Monday, November 15

On Chaplin's Limelight


It remains to be said, nevertheless, that the famous scene near the end of the movie when Calvero performs on the stage as a comic violinist, with Buster Keaton as his accompanist, represents a kind of success far beyond the complex and unsteady ironies of the earlier parts. In this there is no longer any problem of interpretation and choice, no "victims" and no victories, no shifting of involvements back and forth between the performer and his role and his audience, no society, no egotism, no love or not-love, no ideas -- only a perfect unity of the absolutely ridiculous. Perhaps the Tramp's adventure with the automatic feeding machine in Modern Times is as funny, but there it is still possible to say that something is being satirized and something else, therefore, upheld. The difficulties that confront Calvero and Keaton in their gentle attempt to give a concert are beyond satire. The universe stands in their way, and not because the universe is imperfect, either, but just because it exists; God himself could not conceive a universe in which these two could accomplish the simplest thing without mishap.
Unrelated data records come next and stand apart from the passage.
(** [memmove(&targets[1], &targets[0], n); targets[0] = hash;] *)
Definition move_front (n : nat) (hash : Z) (t : list Z) : list Z := hash :: take n t ++ drop (S n) t.

(** The four ways a call ends. *)
Inductive target_result := Exempt | Known | New | TooMany.

#[export] Instance target_result_eq_dec : EqDecision target_result.
Proof. solve_decision. Defined.

Definition max_users (limit : Z) : nat := if Z.of_nat MAXCCUSERS <? limit then MAXCCUSERS else Z.to_nat limit.

Definition target_check (immune : bool) (limit period now hash : Z) (l : limits) : target_result * limits :=
  if immune then (Exempt, l)
  else if nth 0 (targets l) 0 =? hash then (Known, l)
  else if limit <=? 0 then (Exempt, l)
  else
    let users := max_users limit in
    match List.find (fun i => nth i (targets l) 0 =? hash) (seq 1 (users - 1)) with
    | Some i => (Known, set_targets l (move_front i hash (targets l)) (nexttarget l))
    | None =>
        if now <? nexttarget l then
          (TooMany, flood_blocked_increment FLD_CONVERSATIONS
                      (penalty 2000 (set_targets l (targets l) (nexttarget l + 2))))
        else
          let u := Z.of_nat users in
          let next := if nexttarget l + u * period <? now then now - (u - 1) * period else nexttarget l in
          (New, set_targets l (move_front (users - 1) hash (targets l)) (next + period))
    end.

Definition target_limit_exceeded (immune : bool) (limit period now target : Z) (l : limits) : bool * limits :=
  let '(r, l) := target_check immune limit period now (hash_target target) l in (bool_decide (r = TooMany), l).

Definition flood_limit_exceeded (my_user : bool) (opt : FloodOption) (limit period timeofday : Z) (l : limits)
  : bool * limits :=
  if negb my_user then (false, l)
  else if limit <=? 0 then (false, l)
  else
    let f := flood l opt in
    let f := if fl_t f + period <=? timeofday then MkFlood 0 timeofday (fl_blocked f) else f in
    let f := if fl_count f <=? limit then MkFlood (fl_count f + 1) (fl_t f) (fl_blocked f) else f in
    let l := set_flood l opt f in
    if limit <? fl_count f then (true, flood_blocked_increment opt l) else (false, l).

(** The settings of the first security group that matches and has a limit;
    [None] is the [abort] without an "unknown-users" block. *)
Record FloodSettings := MkFloodSettings { fs_name : cstring; fs_limit : FloodOption -> Z; fs_period : FloodOption -> Z }.

Definition find_floodsettings_block (blocks : list FloodSettings) (name : cstring) : option FloodSettings :=
  List.find (fun f => bool_decide (fs_name f = name)) blocks.

Fixpoint get_floodsettings_for_user (blocks : list FloodSettings) (groups : list (cstring * bool)) (opt : FloodOption)
  : option FloodSettings :=
  match groups with
  | [] => find_floodsettings_block blocks (str "unknown-users")
  | (name, allowed) :: groups =>
      let next := get_floodsettings_for_user blocks groups opt in
      if (allowed : bool) then
        match find_floodsettings_block blocks name with
        | Some f => if fs_limit f opt =? 0 then next else Some f
        | None => next
        end
      else next
  end.

(** ** User modes: bits and text agree *)

Lemma has_pow2 x k : 0 <= k -> has x (2 ^ k) = Z.testbit x k.
Proof.
  intros Hk. unfold has. destruct (Z.testbit x k) eqn:Hb.
  - apply negb_true_iff, Z.eqb_neq. intros H. apply (f_equal (fun z => Z.testbit z k)) in H.
    by rewrite Z.land_spec, Z.pow2_bits_true, Hb, Z.bits_0 in H.
  - apply negb_false_iff, Z.eqb_eq. apply Z.bits_inj'. intros i Hi. rewrite Z.land_spec, Z.bits_0, Z.pow2_bits_eqb by lia.
    destruct (Z.eqb_spec k i) as [->|]; [by rewrite Hb|by rewrite andb_false_r].
Qed.

Lemma has_comm x y : has x y = has y x.
Proof. unfold has. by rewrite Z.land_comm. Qed.

Lemma to_int_id z : 0 <= z < 2 ^ 31 -> to_int z = z.
Proof. intros H. unfold to_int. rewrite Z.mod_small by lia. lia. Qed.

Lemma lor_range a b : 0 <= a < 2 ^ 31 -> 0 <= b < 2 ^ 31 -> 0 <= Z.lor a b < 2 ^ 31.
Proof.
  intros Ha Hb. split; [apply Z.lor_nonneg; lia|].
  assert (Hz : Z.lor a b = Z.lor a b mod 2 ^ 31); [|rewrite Hz; by apply Z.mod_pos_bound].
  rewrite <- Z.land_ones, Z.land_lor_distr_l, !Z.land_ones, !Z.mod_small by lia. done.
Qed.

Lemma clear_range a b : 0 <= a < 2 ^ 31 -> 0 <= Z.land a (Z.lnot b) < 2 ^ 31.
Proof.
  intros Ha. assert (Hz : Z.land a (Z.lnot b) = Z.land a (Z.lnot b) mod 2 ^ 31); [|rewrite Hz; by apply Z.mod_pos_bound].
  rewrite <- Z.land_ones, <- Z.land_assoc, (Z.land_comm (Z.lnot b)), Z.land_assoc, Z.land_ones, Z.mod_small by lia. done.
Qed.

(** The effect of one mode on the bits. *)
Definition apply_mode (what : mode_what) (m : Z) (um : Umode) : Z :=
  if decide (what = MODE_ADD) then Z.lor m (um_mode um) else Z.land m (Z.lnot (um_mode um)).

Lemma set_letter_absent what c l m : c ∉ um_letter <$> l -> set_letter l what m c = m.
Proof.
  revert m. unfold set_letter. induction l as [|x l IH]; intros m Hx; [done|]. apply not_elem_of_cons in Hx as [Hx Hl].
  cbn [fold_left]. rewrite (proj2 (Z.eqb_neq _ _)) by congruence. by apply IH.
Qed.

Lemma set_letter_unique what l um m :
  NoDup (um_letter <$> l) -> um ∈ l -> set_letter l what m (um_letter um) = to_int (apply_mode what m um).
Proof.
  revert m. induction l as [|x l IH]; intros m; [by intros _ ?%elem_of_nil|]. intros [Hx Hnd]%NoDup_cons.
  unfold set_letter. cbn [fold_left]. intros [->|Hum]%elem_of_cons.
  - rewrite Z.eqb_refl. by apply set_letter_absent.
  - rewrite (proj2 (Z.eqb_neq _ _)); [by apply IH|]. intros Heq. apply Hx. rewrite Heq. by apply list_elem_of_fmap_2.
Qed.

(** The direction that is in force after a text. *)
Definition what_after (what : mode_what) (m : cstring) : mode_what :=
  fold_left (fun w c => if c =? 43 then MODE_ADD else if c =? 45 then MODE_DEL else w) m what.

Lemma usermode_loop_app l what m a b :
  usermode_loop l what m (a ++ b) = usermode_loop l (what_after what a) (usermode_loop l what m a) b.
Proof.
  revert what m. induction a as [|c a IH]; intros what m; [done|]. cbn [app usermode_loop]. unfold what_after. cbn [fold_left].
  destruct (c =? 43) eqn:?; [by rewrite IH|]. destruct (c =? 45) eqn:?; [by rewrite IH|].
  destruct (_ || _ || _ || _); by rewrite IH.
Qed.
It is not enough that the music will not stay on its rack, that the violin cannot be tuned, that the piano develops a kind of malignant disease -- the violinist cannot even depend on a minimal consistency in the behavior of his own body. When, on top of all the other misfortunes that can possibly come upon a performer humbly anxious to make an impression, it can happen also that one or both of his legs may capriciously grow shorter while he is on the stage, then he is at the last extreme: nothing is left. Nothing except the deep, sweet patience with which the two unhappy musicians accept these difficulties, somehow confident -- out of God knows what reservoir of awful experience -- that the moment will come at last when they will be able to play their piece. When that moment does come, it is as happy a moment as one can hope for in the theater. And it comes to us out of that profundity where art, having become perfect, seems no longer to have any implications. The scene is unendurably funny, but the analogies that occur to me are tragic: Lear's "Never, never, never, never, never!" or Kafka's "It is enough that the arrows fit exactly in the wounds they have made."